AIM OF THE TASK:
Below are several records. Retype exactly those lines running from the one with "Inductive permission_st := PermNone" through the one with "#[export] Instance step_st_dec", end lines included, and no others.

MATERIAL FOR THIS EXERCISE:
(* ===== verification/Scheduler.v ===== *)
(** * The Mission scheduler ([daemon/scheduler.py])

    Validation of a fact snapshot, the pure one-transition gate, the checks a
    decision must pass, and the observation projected from the gate. *)
From S2P Require Import Prelude PyStr PyVal.

(** ** States *)

Inductive mission_st := MIdle | MPendingConfirmation | MPreparing | MRunning | MCompleted | MStopped | MInterrupted.
Inductive step_st := StNone | StPending | StActive | StCompleted | StFailed | StBlocked.
Inductive attempt_st :=
| ANone | APrepared | AAdmitting | ASubmitted | ARunning | ACompleted | ASucceeded | AFailed | ACancelled
| AInterrupted | AAmbiguous.
Inductive reply_st := RNone | RPending | RReceived | RValidated | RInvalid.
Inductive handoff_st := HNone | HPending | HRecorded.
Inductive permission_st := PermNone | PermPending | PermApproved | PermDenied | PermExpired.
Inductive snapshot_st := SnValid | SnMissing | SnDrift.
Inductive lineage_st := LValid | LMissing.
Inductive ownership_st := Owned | Conflict.
Inductive decision_kind :=
| KStartWorker | KPrepareDispatch | KDispatchPrepared | KAwaitWorker | KValidateReply | KRecordHandoff
| KActivateNext | KWaitHuman | KWaitAmbiguity | KBlocked | KCompleteMission | KIdle.

#[export] Instance mission_st_dec : EqDecision mission_st. Proof. solve_decision. Defined.
#[export] Instance step_st_dec : EqDecision step_st. Proof. solve_decision. Defined.
#[export] Instance attempt_st_dec : EqDecision attempt_st. Proof. solve_decision. Defined.
#[export] Instance reply_st_dec : EqDecision reply_st. Proof. solve_decision. Defined.
#[export] Instance handoff_st_dec : EqDecision handoff_st. Proof. solve_decision. Defined.
#[export] Instance permission_st_dec : EqDecision permission_st. Proof. solve_decision. Defined.
#[export] Instance snapshot_st_dec : EqDecision snapshot_st. Proof. solve_decision. Defined.
#[export] Instance lineage_st_dec : EqDecision lineage_st. Proof. solve_decision. Defined.
#[export] Instance ownership_st_dec : EqDecision ownership_st. Proof. solve_decision. Defined.
#[export] Instance decision_kind_dec : EqDecision decision_kind. Proof. solve_decision. Defined.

SOLUTION BELOW:
Inductive permission_st := PermNone | PermPending | PermApproved | PermDenied | PermExpired.
Inductive snapshot_st := SnValid | SnMissing | SnDrift.
Inductive lineage_st := LValid | LMissing.
Inductive ownership_st := Owned | Conflict.
Inductive decision_kind :=
| KStartWorker | KPrepareDispatch | KDispatchPrepared | KAwaitWorker | KValidateReply | KRecordHandoff
| KActivateNext | KWaitHuman | KWaitAmbiguity | KBlocked | KCompleteMission | KIdle.

#[export] Instance mission_st_dec : EqDecision mission_st. Proof. solve_decision. Defined.
#[export] Instance step_st_dec : EqDecision step_st. Proof. solve_decision. Defined.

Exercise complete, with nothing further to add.